Markings(标记(Markings))¶
Markings provide an additional level of access control for files, folders, and Projects within Foundry. Markings define eligibility criteria that restrict visibility and actions to users who meet those criteria. To access a resource, a user must be a member of all Markings applied to a resource to access it. Platform administrators typically manage Markings within an Organization.
Access to a Marking is binary (all-or-nothing). Regardless of role, a user cannot access a file in any way unless the user satisfies all Marking requirements.
Markings are intended to allow data protection officers to centrally manage and audit exactly who can access any given category of data. A common use case for Markings is restricting access to personally identifiable information (PII). For example, you might have a group of users who are only eligible to access sensitive PII data after completing a series of trainings. A platform administrator could create a PII Marking and apply it to the sensitive datasets. This Marking ensures that access to PII is restricted to the appropriate users and cannot be shared beyond that group.
Markings are a mandatory control, while roles are a discretionary control. Mandatory controls restrict access by requiring a user to have a particular Marking in order to access data. The Expand Access permission on the Marking itself, a centrally managed permission, is required to remove a Marking. For example, even if a user has the Owner role on a dataset that is marked with the PII marking, their Owner role does not allow them to remove the marking without also having the marking's Expand Access permission. In contrast, discretionary controls expand access and are granted through data sharing workflows without centralized restrictions. For example, any user with the Owner role on a resource can grant the Owner role to another user or group.
A user must be a member of all the Markings on a file, folder, or Project in order to have access, since Markings are conjunctive (boolean AND).
Inheritance¶
Markings are inherited along both the file hierarchy and direct dependencies and propagate through transform and analysis logic. All resources derived from a marked file, folder, or Project will assume a Marking unless the Marking is explicitly removed. Unlike role-based access, which is based on where data lives in the platform, Markings travel with the data. A file may inherit a Marking in two ways: via the file hierarchy and/or via data dependencies.
File hierarchy¶
A file may inherit a marking via a containing Project or folder. If a Project or folder has a Marking, every file or folder within it inherits the Marking. This means that restricting access to a Project or folder always restricts access to everything inside it.
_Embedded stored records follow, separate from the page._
(* ===== verification/Messages.v ===== *)
(** * Messages that are not understood, and messages sent by the program

    What [AbstractVMObject::Send] does for a method, the protocol for a message that no
    class of the receiver understands ([Interpreter::triggerDoesNotUnderstand]), and the
    primitives [perform:] and [perform:withArguments:] of [primitives/Object.cpp]. *)
From Stdlib Require Import String.
From S2P Require Import Prelude Objects Lookup Universe Frame Interpreter Activation Stores Natives.
Local Open Scope Z_scope.

(** ** What lookup depends on

    The hierarchy is made of the objects that are neither frames nor symbols. *)
Definition lasting (o : obj) : bool :=
  match o with OFrame _ | OSymbol _ => false | _ => true end.

Definition keeps (w w' : World) : Prop :=
  known w' = known w /\ (next w <= next w')%nat /\
  (forall l o, heap w !! l = Some o -> lasting o = true -> heap w' !! l = Some o) /\
  (forall l s, heap w !! l = Some (OSymbol s) ->
     exists s', heap w' !! l = Some (OSymbol s') /\ sym_chars s' = sym_chars s).

Lemma keeps_refl w : keeps w w.
Proof. split_and!; eauto. Qed.

Lemma keeps_trans w1 w2 w3 : keeps w1 w2 -> keeps w2 w3 -> keeps w1 w3.
Proof.
  intros (K1 & N1 & H1 & S1) (K2 & N2 & H2 & S2).
  split; [congruence|]. split; [lia|]. split; [eauto|].
  intros l s Hl. destruct (S1 _ _ Hl) as (s1 & Hl1 & E1). destruct (S2 _ _ Hl1) as (s2 & Hl2 & E2).
  exists s2. split; [done|congruence].
Qed.

(** A store at a place that is new or has a frame. *)
Lemma keeps_store w w' l o :
  (forall l', l' <> l -> heap w' !! l' = heap w !! l') ->
  (heap w !! l = None \/ exists f, heap w !! l = Some (OFrame f)) ->
  known w' = known w -> (next w <= next w')%nat -> heap w' !! l = o -> keeps w w'.
Proof.
  intros Hne Hl HK HN _. split_and!; [done|done| |].
  - intros l' o' Ho Hs. rewrite Hne; [done|]. intros ->. by destruct Hl as [?|[? ?]]; simplify_eq.
  - intros l' s Hs. exists s. rewrite Hne; [done|]. intros ->. by destruct Hl as [?|[? ?]]; simplify_eq.
Qed.

Lemma keeps_put_frame w l f g : heap w !! l = Some (OFrame f) -> keeps w (put_frame l g w).
Proof. intros Hl. eapply keeps_store; eauto; intros; by apply put_obj_ne. Qed.

Lemma heap_ok_next w : heap_ok w -> heap w !! next w = None.
Proof. intros HO. apply eq_None_not_Some. intros [o ?%(heap_below _ HO)]. lia. Qed.

Lemma keeps_new w o : heap_ok w -> keeps w (put_obj (next w) o (set_next (S (next w)) w)).
Proof.
  intros HO. eapply (keeps_store _ _ (next w)); eauto using heap_ok_next; intros.
  - by rewrite put_obj_ne.
  - cbn. lia.
Qed.

Lemma keeps_cache name w w' : cache_only name w w' -> keeps w w'.
Proof.
  intros (s & s' & Hn & Hs & ->). split_and!; [done|done| |].
  - intros l o Ho Hl. cbn. rewrite lookup_insert_ne; [done|]. intros ->. by simplify_eq.
  - intros l t Ht. cbn. destruct (decide (l = name)) as [->|N].
    + exists s'. rewrite lookup_insert_eq. by simplify_eq.
    + exists t. by rewrite lookup_insert_ne.
Qed.

Section Keeps.

Context (w w' : World) (K : keeps w w').

Lemma entry_keeps p x : entry (heap w) p = Some x -> entry (heap w') p = Some x.
Proof using K.
  destruct K as (_ & _ & H & _). destruct p as [| |l]; [done..|]. cbn.
  destruct (heap w !! l) as [o|] eqn:E; [|done]. cbn. intros Ho.
  rewrite (H l o E); [done|]. by destruct o.
Qed.

Lemma entries_keep es xs : mapM (entry (heap w)) es = Some xs -> mapM (entry (heap w')) es = Some xs.
Proof using K.
  rewrite !mapM_Some. intros H. induction H; constructor; eauto using entry_keeps.
Qed.

Lemma class_shape_keeps c x : class_shape (heap w) c = Some x -> class_shape (heap w') c = Some x.
Proof using K.
  destruct x as [ms super]. pose proof K as (_ & _ & H & _).
  intros (cl & fields & a & k & acl & es & Hc & H2 & H3 & Ha & HM)%class_shape_inv.
  unfold class_shape. rewrite (H _ _ Hc eq_refl), H2, H3, (H _ _ Ha eq_refl).
  by rewrite (entries_keep _ _ HM).
Qed.

Lemma finds_keeps nil name c chain r :
  finds (heap w) nil name c chain r -> finds (heap w') nil name c chain r.
Proof using K.
  induction 1; eauto using finds_here, finds_super, finds_nowhere, class_shape_keeps.
Qed.

Lemma cache_sound_keeps :
  cache_sound w ->
  (forall l s, heap w' !! l = Some (OSymbol s) -> heap w !! l = Some (OSymbol s)) -> cache_sound w'.
Proof using K.
  intros HC HS name s c i Hn Hin. destruct (HC _ _ _ _ (HS _ _ Hn) Hin) as (d & chain & -> & HF).
  exists d, chain. split; [done|]. destruct K as (-> & _). by apply finds_keeps.
Qed.

End Keeps.

Lemma cache_sound_put_frame w l f g :
  heap w !! l = Some (OFrame f) -> cache_sound w -> cache_sound (put_frame l g w).
Proof.
  intros Hl HC. eapply cache_sound_keeps; [by eapply keeps_put_frame|done|].
  intros l' s H. cbn in H. by apply lookup_insert_Some in H as [[_ ?]|[_ ?]].
Qed.

Lemma cache_sound_new w o :
  heap_ok w -> cache_sound w -> lasting o = true ->
  cache_sound (put_obj (next w) o (set_next (S (next w)) w)).
Proof.
  intros HO HC Ho. eapply cache_sound_keeps; [by apply keeps_new|done|].
  intros l' s H. cbn in H. by apply lookup_insert_Some in H as [[_ ->]|[_ ?]].
Qed.

Lemma heap_ok_cache name w w' : heap_ok w -> cache_only name w w' -> heap_ok w'.
Proof.
  intros HO (s & s' & Hn & _ & ->). apply heap_ok_put; [done|by eapply heap_below|done].
Qed.

(** ** A send to a method *)

Lemma push_all_step args : forall w l f,
  heap w !! l = Some (OFrame f) -> (length (f_slots f) + length args <= f_size f)%nat ->
  push_all l args w = Ok (tt, put_frame l (with_slots (f_slots f ++ args) f) w).
Proof.
  induction args as [|x args IH]; intros w l f Hf Hz; cbn [push_all].
  - rewrite app_nil_r, put_obj_id; [done|]. by destruct f.
  - cbn [length] in Hz. erewrite bind_step by (eapply Push_step; [done|lia]).
    erewrite IH by (apply put_obj_eq || (cbn; rewrite length_app; cbn; lia)).
    rewrite put_obj_twice. cbn. by rewrite <- app_assoc.
Qed.

(** The class of an object that is no tagged integer. *)
Definition class_of (w : World) (x : oop) (c : loc) : Prop :=
  exists l o, x = Ref l /\ heap w !! l = Some o /\ GetClass o w = Ok (Ref c, w).

Lemma class_of_keeps w w' x c : keeps w w' -> class_of w x c -> class_of w' x c.
Proof.
  intros (HK & _ & HL & HS) (l & o & -> & Ho & Hc). exists l.
  destruct (lasting o) eqn:E.
  - exists o. split; [done|]. split; [by apply HL|]. unfold GetClass in *. mrun.
    rewrite HK. revert Hc. mrun. by destruct o; injection 1 as ->.
  - destruct o as [| | | |s| |f| | |]; try done.
    destruct (HS _ _ Ho) as (s' & Hs' & _). exists (OSymbol s'). split; [done|]. split; [done|].
    revert Hc. unfold GetClass. mrun. rewrite HK. by injection 1 as ->.
Qed.

(** What a send relies on. *)
Record sound_heap (w : World) : Prop := mkSoundHeap {
  sh_heap : heap_ok w;
  sh_cache : cache_sound w;
  sh_symbols : forall str l, symbolsMap w !! str = Some l -> exists s, heap w !! l = Some (OSymbol s) }.

(** The method that the class of the receiver has for a selector. *)
Definition understands (w : World) (c : loc) (selector : loc) (m : loc) (mm : Method) : Prop :=
  (exists chain, finds (heap w) (nilObject (known w)) selector c chain (Some m)) /\
  heap w !! m = Some (OMethod mm).

Lemma understands_keeps w w' c sel m mm :
  keeps w w' -> understands w c sel m mm -> understands w' c sel m mm.
Proof.
  intros K [[chain HF] Hm]. split.
  - exists chain. rewrite (proj1 K). by eapply finds_keeps.
  - destruct K as (_ & _ & H & _). by apply H.
Qed.

Lemma sound_heap_put_frame w l f g :
  heap w !! l = Some (OFrame f) -> sound_heap w -> sound_heap (put_frame l g w).
Proof.
  intros Hl [HO HC HS]. split.
  - apply heap_ok_put; [done|by eapply heap_below|done].
  - by eapply cache_sound_put_frame.
  - intros str l' Hs. destruct (HS _ _ Hs) as [s Hl']. exists s.
    rewrite put_obj_ne; [done|]. intros ->. congruence.
Qed.

Lemma sound_heap_new w o :
  sound_heap w -> lasting o = true -> small_object o ->
  sound_heap (put_obj (next w) o (set_next (S (next w)) w)).
Proof.
  intros [HO HC HS] Ho Hs. split.
  - by apply heap_ok_new.
  - by apply cache_sound_new.
  - intros str l Hl. destruct (HS _ _ Hl) as [s H]. exists s.
    rewrite put_obj_ne; [done|]. apply (heap_below _ HO) in H. lia.
Qed.

Lemma sound_heap_new_frame w f :
  sound_heap w -> sound_heap (put_frame (next w) f (set_next (S (next w)) w)).
Proof.
  intros [HO HC HS]. split.
  - by apply heap_ok_new.
  - eapply cache_sound_keeps; [by apply keeps_new|done|].
    intros l' s H. cbn in H. by apply lookup_insert_Some in H as [[_ ?]|[_ ?]].
  - intros str l Hl. destruct (HS _ _ Hl) as [s H]. exists s.
    rewrite put_obj_ne; [done|]. apply (heap_below _ HO) in H. lia.
Qed.

Lemma sound_heap_registers w f m i : sound_heap w -> sound_heap (set_registers f m i w).
Proof. intros [[HB HA] HC HS]. by split. Qed.

Lemma lookup_step w name s c chain r :
  sound_heap w -> heap w !! name = Some (OSymbol s) ->
  finds (heap w) (nilObject (known w)) name c chain r ->
  exists w', LookupInvokable (Ref c) name w = Ok (r, w') /\ cache_only name w w' /\ sound_heap w'.
Proof.
  intros [HO HC HS] Hn HF.
  unfold LookupInvokable, heap_fuel. mrun.
  destruct (LookupInvokable_fuel_spec w name s chain (S (next w)) c r HO HC Hn HF) as (w' & E & Hc & HC').
  { pose proof (finds_bound _ _ _ _ _ HO HF). lia. }
  exists w'. split; [done|]. split; [done|]. split; [by eapply heap_ok_cache|done|].
  destruct Hc as (s0 & s1 & H0 & _ & ->). intros str l Hl. cbn in *.
  destruct (decide (l = name)) as [->|]; [rewrite lookup_insert_eq; eauto|].
  rewrite lookup_insert_ne by done. eauto.
Qed.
The following screenshot shows a PII Marking on a notional dataset that is inherited along the file hierarchy.

Data dependency¶
Restricting access to a dataset always restricts access to any data derived from it. This is because a dataset file may inherit a Marking from a dataset it depends on, like an upstream dataset. If a dataset has a file Marking, every dataset that depends on it inherits that Marking and the inherited Marking is known as a data marking.

The following screenshot shows a PII Marking on a notional dataset that is inherited along a data dependency.

Note that a user may fulfill file access requirements without meeting the data access requirements inherited from upstream datasets. In this scenario, the user can detect the presence of the derived dataset and view the file metadata, but cannot access the data within the file dataset, as demonstrated in the screenshot below. This is different from when a user cannot discover a resource because they do not meet the file marking requirements.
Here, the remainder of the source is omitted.